## Given records
Lemma submit_session_witness :
  handle_task_send echo_exec [("id", JStr "t1"); ("sessionId", JStr "other"); ("text", JStr "b")]
    "u1" "s1"
    (fst (handle_task_send echo_exec [("id", JStr "t1"); ("text", JStr "a")] "u0" "s0" ∅)) =
    (fst (handle_task_send echo_exec
       [("id", JStr "t1"); ("sessionId", JStr "other"); ("text", JStr "b")] "u1" "s1"
       (fst (handle_task_send echo_exec [("id", JStr "t1"); ("text", JStr "a")] "u0" "s0" ∅))),
     Ok (Task.mk "t1" (Some "s0")
           (TaskStatus.mk COMPLETED (Some (Message.mk "agent" [text_part "100"])))
           [user_message "a"; Message.mk "agent" [text_part "100"];
            user_message "b"; Message.mk "agent" [text_part "100"]]
           [response_artifact "100"; response_artifact "100"] [])) /\
  exists key,
    py_or (get_default "id" [("id", JStr "t1"); ("sessionId", JStr "other");
                             ("text", JStr "b")] JNull) (JStr "u1") = JStr key /\
    fst (handle_task_send echo_exec
       [("id", JStr "t1"); ("sessionId", JStr "other"); ("text", JStr "b")] "u1" "s1"
       (fst (handle_task_send echo_exec [("id", JStr "t1"); ("text", JStr "a")] "u0" "s0" ∅)))
      !! key = Some (Task.mk "t1" (Some "s0")
           (TaskStatus.mk COMPLETED (Some (Message.mk "agent" [text_part "100"])))
           [user_message "a"; Message.mk "agent" [text_part "100"];
            user_message "b"; Message.mk "agent" [text_part "100"]]
           [response_artifact "100"; response_artifact "100"] []) /\
    match fst (handle_task_send echo_exec [("id", JStr "t1"); ("text", JStr "a")] "u0" "s0" ∅)
            !! key with
    | Some t0 => Some "s0" = Task.sessionId t0 /\ ([] : dict) = Task.metadata t0
    | None => exists s,
        py_or (py_or (get_default "sessionId" [("id", JStr "t1"); ("sessionId", JStr "other");
                             ("text", JStr "b")] JNull)
                     (get_default "session_id" [("id", JStr "t1"); ("sessionId", JStr "other");
                             ("text", JStr "b")] JNull)) (JStr "s1") = JStr s /\
        Some "s0" = Some s /\ ([] : dict) = []
    end.
Proof.
  assert (S : handle_task_send echo_exec
      [("id", JStr "t1"); ("sessionId", JStr "other"); ("text", JStr "b")] "u1" "s1"
      (fst (handle_task_send echo_exec [("id", JStr "t1"); ("text", JStr "a")] "u0" "s0" ∅)) =
    (fst (handle_task_send echo_exec
       [("id", JStr "t1"); ("sessionId", JStr "other"); ("text", JStr "b")] "u1" "s1"
       (fst (handle_task_send echo_exec [("id", JStr "t1"); ("text", JStr "a")] "u0" "s0" ∅))),
     Ok (Task.mk "t1" (Some "s0")
           (TaskStatus.mk COMPLETED (Some (Message.mk "agent" [text_part "100"])))
           [user_message "a"; Message.mk "agent" [text_part "100"];
            user_message "b"; Message.mk "agent" [text_part "100"]]
           [response_artifact "100"; response_artifact "100"] []))) by (vm_compute; reflexivity).
  split; [exact S|].
  exact (submit_session _ _ _ _ _ _ _ S).
Defined.

(** In every reachable store, every task's [metadata] is the empty dict:
    no handler ever sets it, whatever the request carries. *)
Theorem reachable_metadata_empty st :
  reachable st -> forall k t, st !! k = Some t -> Task.metadata t = [].
Proof.
  induction 1 as [| executor params ut us st Hr IH Hut | params st Hr IH].
  - intros k t H. rewrite lookup_empty in H. discriminate.
  - intros k t.
    destruct (handle_task_send executor params ut us st) as [st' r] eqn:H. simpl.
    destruct r as [t'|e].
    + destruct (submit_session _ _ _ _ _ _ _ H) as [key [Hid [_ Hm]]].
      destruct (submit_result _ _ _ _ _ _ _ H) as [key' [_ [Hid' [-> _]]]].
      assert (key' = key) as -> by congruence.
      rewrite lookup_insert. case_decide as E.
      * subst k. intros Ht; inversion Ht; subst t'.
        destruct (st !! key) as [t0|] eqn:Hs.
        -- destruct Hm as [_ ->]. exact (IH _ _ Hs).
        -- destruct Hm as [s [_ [_ ->]]]. reflexivity.
      * apply IH.
    + apply handle_task_send_Err in H.
      destruct (send_start_Err_new _ _ _ _ _ _ H)
        as [-> | [_ [k' [t0 [_ [-> [_ [_ [_ [_ [_ Hm]]]]]]]]]]]; [apply IH|].
      rewrite lookup_insert. case_decide; [intros Ht; inversion Ht; subst; exact Hm|apply IH].
  - intros k t. unfold handle_task_cancel.
    destruct (negb (truthy _)); [apply IH|].
    destruct (store_lookup _ st) as [[[k' t0]|]|e] eqn:L; simpl; try apply IH.
    apply store_lookup_Some in L as [_ Hk].
    rewrite lookup_insert. case_decide; [|apply IH].
    intros Ht; inversion Ht; subst. simpl. exact (IH _ _ Hk).
Qed.

Lemma reachable_metadata_empty_witness :
  reachable (fst (handle_task_send echo_exec
    [("text", JStr "hi"); ("metadata", JObj [("k", JStr "v")])] "u1" "s1" ∅)) /\
  fst (handle_task_send echo_exec
    [("text", JStr "hi"); ("metadata", JObj [("k", JStr "v")])] "u1" "s1" ∅) !! "u1" =
    Some (Task.mk "u1" (Some "s1")
           (TaskStatus.mk COMPLETED (Some (Message.mk "agent" [text_part "100"])))
           [user_message "hi"; Message.mk "agent" [text_part "100"]]
           [response_artifact "100"] []) /\
  Task.metadata (Task.mk "u1" (Some "s1")
           (TaskStatus.mk COMPLETED (Some (Message.mk "agent" [text_part "100"])))
           [user_message "hi"; Message.mk "agent" [text_part "100"]]
           [response_artifact "100"] []) = [].
Proof.
  assert (R : reachable (fst (handle_task_send echo_exec
    [("text", JStr "hi"); ("metadata", JObj [("k", JStr "v")])] "u1" "s1" ∅)))
    by (apply reach_send; [constructor | discriminate]).
  assert (L : fst (handle_task_send echo_exec
    [("text", JStr "hi"); ("metadata", JObj [("k", JStr "v")])] "u1" "s1" ∅) !! "u1" =
    Some (Task.mk "u1" (Some "s1")
           (TaskStatus.mk COMPLETED (Some (Message.mk "agent" [text_part "100"])))
           [user_message "hi"; Message.mk "agent" [text_part "100"]]
           [response_artifact "100"] [])) by (vm_compute; reflexivity).
  split; [exact R|]. split; [exact L|].
  exact (reachable_metadata_empty _ R _ _ L).
Defined.


Lemma first_ai_content_spec l :
  (first_ai_content l = "" /\ Forall no_ai_text l) \/
  exists pre post, l = (pre ++ AIMessage (first_ai_content l) :: post)%list /\
    first_ai_content l <> "" /\ Forall no_ai_text pre.
Proof.
  induction l as [|m l IH]; [left; split; [reflexivity|constructor]|].
  destruct m as [c|c|c]; simpl.
  - destruct IH as [[E F] | [pre [post [E [Hne F]]]]].
    + left. split; [exact E|]. constructor; [intros ? H; discriminate|exact F].
    + right. exists (HumanMessage c :: pre), post. rewrite E at 1. split; [reflexivity|].
      split; [exact Hne|]. constructor; [intros ? H; discriminate|exact F].
  - destruct (String.eqb c "") eqn:Ec.
    + apply String.eqb_eq in Ec. subst c.
      destruct IH as [[E F] | [pre [post [E [Hne F]]]]].
      * left. split; [exact E|]. constructor; [intros ? H; inversion H; reflexivity|exact F].
      * right. exists (AIMessage "" :: pre), post. rewrite E at 1. split; [reflexivity|].
        split; [exact Hne|]. constructor; [intros ? H; inversion H; reflexivity|exact F].
    + right. exists [], l. split; [reflexivity|].
      split; [apply String.eqb_neq; exact Ec|constructor].
  - destruct IH as [[E F] | [pre [post [E [Hne F]]]]].
    + left. split; [exact E|]. constructor; [intros ? H; discriminate|exact F].
    + right. exists (OtherMessage c :: pre), post. rewrite E at 1. split; [reflexivity|].
      split; [exact Hne|]. constructor; [intros ? H; discriminate|exact F].
Qed.

(** The response text of a reply is either empty, when no [AIMessage] in
    it has non-empty content, or the content of the last [AIMessage] with
    non-empty content: every later message is not an [AIMessage] with
    content. *)
Theorem response_text_last_ai msgs :
  (response_text_of msgs = "" /\ Forall no_ai_text msgs) \/
  exists pre post,
    msgs = (pre ++ AIMessage (response_text_of msgs) :: post)%list /\
    response_text_of msgs <> "" /\ Forall no_ai_text post.
Proof.
  unfold response_text_of.
  destruct (first_ai_content_spec (rev msgs)) as [[E F] | [pre [post [E [Hne F]]]]].
  - left. split; [exact E|]. rewrite <- (rev_involutive msgs).
    apply Forall_rev. exact F.
  - right. exists (rev post), (rev pre).
    split; [|split; [exact Hne|apply Forall_rev; exact F]].
    rewrite <- (rev_involutive msgs), E at 1.
    rewrite rev_app_distr. simpl. rewrite <- app_assoc. reflexivity.
Qed.

(** The conversation handed to the executor has only [HumanMessage] and
    [AIMessage] turns, each with non-empty content, one for each history
    part whose text is non-empty. *)
Theorem conversation_turns_nonempty h :
  Forall (fun m => match m with
                   | HumanMessage c | AIMessage c => c <> ""
                   | OtherMessage _ => False
                   end) (build_conversation h) /\
  List.length (build_conversation h) =
    List.length (List.filter (fun p => match Part.text p with
                                  | Some s => negb (String.eqb s "")
                                  | None => false
                                  end) (flat_map Message.parts h)).
Proof.
  induction h as [|m h [IHF IHL]]; [split; [constructor|reflexivity]|].
  unfold build_conversation in *. simpl.
  rewrite List.filter_app, !length_app. split; [apply Forall_app; split; [|exact IHF]|].
  - induction (Message.parts m) as [|p ps IHp]; simpl; [constructor|].
    apply Forall_app; split; [|exact IHp].
    destruct (Part.text p) as [s|]; [|constructor].
    destruct (String.eqb s "") eqn:Es; [constructor|].
    apply String.eqb_neq in Es.
    constructor; [|constructor].
    destruct (String.eqb (Message.role m) "user"); exact Es.
  - f_equal; [|exact IHL].
    induction (Message.parts m) as [|p ps IHp]; simpl; [reflexivity|].
    rewrite length_app, IHp.
    destruct (Part.text p) as [s|]; [|reflexivity].
    destruct (String.eqb s ""); reflexivity.
Qed.
(** [Habit] inherits the fields and the validators of [HabitInput] and adds
    its own after them. *)
Module Habit.
Record t : Type := {
  base : HabitInput.t;
  id : pystr;
  user_id : pystr;
  status : HabitStatus;
  created_at : py_datetime;
  updated_at : py_datetime
}.

Definition status_field : input → validation HabitStatus :=
  defaulted "status" active (literal_type HabitStatus_values).

Definition new `{External} (m : input) : validation t :=
  Valid Build_t
    <*> HabitInput.new m
    <*> required "id" (str_type None None) m
    <*> required "user_id" (str_type None None) m
    <*> status_field m
    <*> required "created_at" datetime_type m
    <*> required "updated_at" datetime_type m.

Definition name (h : t) : pystr := HabitInput.name (base h).
Definition description (h : t) : option pystr := HabitInput.description (base h).
Definition frequency (h : t) : HabitFrequency := HabitInput.frequency (base h).
Definition target_days (h : t) : option (list Z) := HabitInput.target_days (base h).
Definition color (h : t) : option pystr := HabitInput.color (base h).
Definition icon (h : t) : option pystr := HabitInput.icon (base h).

(** [model_dump()] *)
Definition dump_fields (h : t) : list (string * raw) :=
  HabitInput.dump_fields (base h) ++
  [("id", PyStr (id h));
   ("user_id", PyStr (user_id h));
   ("status", PyStr (HabitStatus_str (status h)));
   ("created_at", PyDateTime (created_at h));
   ("updated_at", PyDateTime (updated_at h))]%string.

Definition dump (h : t) : input := list_to_map (dump_fields h).
End Habit.

(* ===================================================================== *)
(** ** Completion and statistics models *)
(* ===================================================================== *)

Module CompletionInput.
Record t : Type := {
  date : py_date;
  notes : option pystr
}.

Definition new `{External} (m : input) : validation t :=
  Valid Build_t
    <*> required "date" date_type m
    <*> defaulted "notes" None (optional (str_type None None)) m.
End CompletionInput.

(** [notes: Optional[str]] has no default: the key is required and may be
    [None]. *)
Module Completion.
Record t : Type := {
  id : pystr;
  habit_id : pystr;
  date : py_date;
  notes : option pystr;
  created_at : py_datetime
}.

Definition new `{External} (m : input) : validation t :=
  Valid Build_t
    <*> required "id" (str_type None None) m
    <*> required "habit_id" (str_type None None) m
    <*> required "date" date_type m
    <*> required "notes" (optional (str_type None None)) m
    <*> required "created_at" datetime_type m.
End Completion.

Module HabitStatistics.
Record t : Type := {
  habit_id : pystr;
  current_streak : Z;
  longest_streak : Z;
  total_completions : Z;
  completion_rate : spec_float;
  last_completed_date : option py_date
}.

Definition new `{External} (m : input) : validation t :=
  Valid Build_t
    <*> required "habit_id" (str_type None None) m
    <*> required "current_streak" int_type m
    <*> required "longest_streak" int_type m
    <*> required "total_completions" int_type m
    <*> required "completion_rate" float_type m
    <*> required "last_completed_date" (optional date_type) m.
End HabitStatistics.

(* ===================================================================== *)
(** ** API response models and query parameters *)
(* ===================================================================== *)

Module ApiError.
Record t : Type := {
  error : pystr;
  message : pystr;
  status_code : Z
}.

## Aim of the exercise
Reproduce each line of the material that mentions "OtherMessage".

## Your solution
    + right. exists (OtherMessage c :: pre), post. rewrite E at 1. split; [reflexivity|].
                   | OtherMessage _ => False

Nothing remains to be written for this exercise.